We are coming a lot from the industry business but we do have a lot of potential. So it’s a bit more contrasted than what you said, but historically you’re right.

IoT Now: Okay. When you’re working in areas and industries that didn’t even exist five years ago, how do you search for the skills and people in data analysis that you need?

OO: That’s a really good question. We have a modular offer, with the Devices, the Network, the Data Management, Control and Integration skills.

We’ve created four strategic verticals where we have teams whose job is to completely understand the value chain of these four verticals. These are B2B2B2B value chains where the big question is, “Which B should I work with?” and then get the use cases. Then we can trigger the right skills to mobilise them on the project which is something we are used to doing as an IT company.

So these four specific areas are the four I mentioned, smart cities or territories, automotive, healthcare and industry. We do have a team on smart cities, a team of 40 people and in healthcare a team of 30 people, they are specialists in these areas and are business developers.

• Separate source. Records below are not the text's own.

(* ===== verification/Backend.v ===== *)
(** * Backend: what the frontend asks of a calling server

    [src/frontend/src/backend.rs] (addresses, requests and responses, the trait
    [Backend] as a type class) and [src/frontend/src/frontend.rs].  The HTTP
    client behind the trait is not modelled; the handlers see its interface. *)
From Stdlib Require Import Ascii.
From stdpp Require Import strings.
From S2P Require Import Prelude Text Storage.

(** ** Addresses: the [FromStr] of [std::net] *)
Module Address.

Inductive IpAddr :=
| V4 (octets : list Z)
| V6 (segments : list Z).

Record t := mk { ip : IpAddr; port : Z }.

Definition all_digits (s : string) : bool := all_chars (fun c => bool_decide (is_Some (digit c))) s.

(** A decimal number of at most [max]; without [leading_zeros], at most 3 digits
    and no superfluous zero. *)
Definition parse_decimal (max : Z) (leading_zeros : bool) (s : string) : option Z :=
  if is_empty s || negb (all_digits s) then None
  else if negb leading_zeros && ((3 <? String.length s)%nat || starts_with "0" s && (1 <? String.length s)%nat) then None
  else match parse_digits 0 s with
       | Some n => if n <=? max then Some n else None
       | None => None
       end.

Definition parse_ipv4 (s : string) : option IpAddr :=
  let parts := split "." s in
  if (length parts =? 4)%nat then V4 <$> mapM (parse_decimal 255 false) parts else None.

(** A group of one to four hexadecimal digits. *)
Fixpoint parse_hex (acc : Z) (s : string) : option Z :=
  match s with
  | EmptyString => Some acc
  | String c s => match char_nibble c with Some d => parse_hex (16 * acc + d) s | None => None end
  end.

Definition parse_group (s : string) : option Z :=
  if is_empty s || (4 <? String.length s)%nat then None else parse_hex 0 s.

(** Groups between colons; the last two may be written as an IPv4 address. *)
Fixpoint parse_groups (parts : list string) : option (list Z) :=
  match parts with
  | [] => Some []
  | [p] =>
      match parse_group p with
      | Some g => Some [g]
      | None => match parse_ipv4 p with
                | Some (V4 [a; b; c; d]) => Some [256 * a + b; 256 * c + d]
                | _ => None
                end
      end
  | p :: ps => g ← parse_group p; gs ← parse_groups ps; Some (g :: gs)
  end.

(** The text before and after the first double colon. *)
Fixpoint split_double_colon (s : string) : option (string * string) :=
  match s with
  | String ":" (String ":" s') => Some (EmptyString, s')
  | String c s' =>
      match split_double_colon s' with
      | Some (a, b) => Some (String c a, b)
      | None => None
      end
  | EmptyString => None
  end.

Definition groups_of (s : string) : option (list Z) :=
  if is_empty s then Some [] else parse_groups (split ":" s).

Definition parse_ipv6 (s : string) : option IpAddr :=
  match split_double_colon s with
  | None => gs ← groups_of s; if (length gs =? 8)%nat then Some (V6 gs) else None
  | Some (a, b) =>
      if contains "." a then None
      else
        head ← groups_of a; tail ← groups_of b;
        (if (length head + length tail <=? 7)%nat
         then Some (V6 (head ++ replicate (8 - length head - length tail) 0 ++ tail)) else None)
  end.

Definition parse_ip (s : string) : option IpAddr :=
  match parse_ipv4 s with
  | Some a => Some a
  | None => parse_ipv6 s
  end.

Definition parse_port (s : string) : option Z := parse_decimal 65535 true s.

(** A number for the scope of an address may follow it. *)
Definition without_scope (s : string) : option string :=
  match split_once "%" s with
  | None => Some s
  | Some (a, scope) => _ ← parse_decimal (2 ^ 32 - 1) true scope; Some a
  end.

Definition parse_socket_addr (s : string) : option t :=
  match s with
  | String "[" s =>
      match split_once "]" s with
      | Some (a, String ":" p) =>
          a ← without_scope a; ip ← parse_ipv6 a; port ← parse_port p; Some (mk ip port)
      | _ => None
      end
  | _ =>
      match split_once ":" s with
      | Some (a, p) => ip ← parse_ipv4 a; port ← parse_port p; Some (mk ip port)
      | None => None
      end
  end.

(** Without a port, the one of the signaling server of a backend. *)
Definition try_from (s : string) : Res string t :=
  match parse_socket_addr s with
  | Some addr => Ok addr
  | None => match parse_ip s with
            | Some ip => Ok (mk ip 11100)
            | None => Err "Can't parse backend ip"
            end
  end.

Example try_from_v4 : try_from "10.1.2.3" = Ok (mk (V4 [10; 1; 2; 3]) 11100).
Proof. reflexivity. Qed.
Example try_from_port : try_from "10.1.2.3:80" = Ok (mk (V4 [10; 1; 2; 3]) 80).
Proof. reflexivity. Qed.
Example try_from_v6 : try_from "[fe80::1%2]:443" = Ok (mk (V6 [65152; 0; 0; 0; 0; 0; 0; 1]) 443).
Proof. reflexivity. Qed.
Example try_from_bad : try_from "10.1.2.03" = Err "Can't parse backend ip".
Proof. reflexivity. Qed.

End Address.

(** ** Requests and responses *)
Module Backend.

Record ClientInfo := client_info { client_demux_id : Z; client_user_id : option string }.

Record ClientsResponse := clients_response {
  user_ids : list string;
  demux_ids : list Z;
  pending_clients : list ClientInfo
}.

Record JoinRequest := join_request {
  user_id : string;
  ice_ufrag : string;
  dhe_public_key : option string;
  hkdf_extra_info : option string;
  region : string;
  new_clients_require_approval : bool;
  is_admin : bool;
  room_id : string;
  approved_users : option (list string)
}.

Record JoinResponse := join_response {
  ips : list string;
  port : Z;
  port_tcp : Z;
  port_tls : option Z;
  hostname : option string;
  server_ice_ufrag : string;
  server_ice_pwd : string;
  server_dhe_public_key : string;
  client_status : string
}.

Inductive BackendError :=
| CallNotFound
| UnexpectedError (context : string)
| Timeout.

(** The trait, without [get_info]: [select_ip] falls back to it. *)
Class Backend (W : Type) := {
  select_ip : M W BackendError string;
  get_clients : Address.t -> string -> option string -> M W BackendError ClientsResponse;
  join : Address.t -> string -> Z -> JoinRequest -> M W BackendError JoinResponse
}.

End Backend.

They mobilise the rest of the operational structure of the team to get the components they need, but also to make the offer evolve to match their requirements and, more globally, so it can be used in other verticals.

Taking the example of LoRa for business, LPWA, it is intensively driven by our smart cities guys, because that’s where you see a lot of sensors today, but it does have positive effects for industry because it’s a way to connect objects that were not connectable before in industry. Before there were economies of scales triggering the launch of a network for smart cities. So that’s the case for the network.

There is a similar story with algorithms. We have a team of data scientists both designing the products and doing projects, these teams are working on every kind of project in every vertical, but they are gradually becoming more and more expert. Today, for instance, we have real experts in the tourism industry in data science because, with analytics of the mobile network, we have developed good skills in understanding tourism from using the data from the mobile network. So we are bringing a lot of value to the tourism industry, which was co-created with the tourism industry. Now we have created some expertise which we can reuse in a vertical way.

Olivier Ondet, vice-president of IoT and analytics at  Orange Business Services was talking to Jeremy Cowan.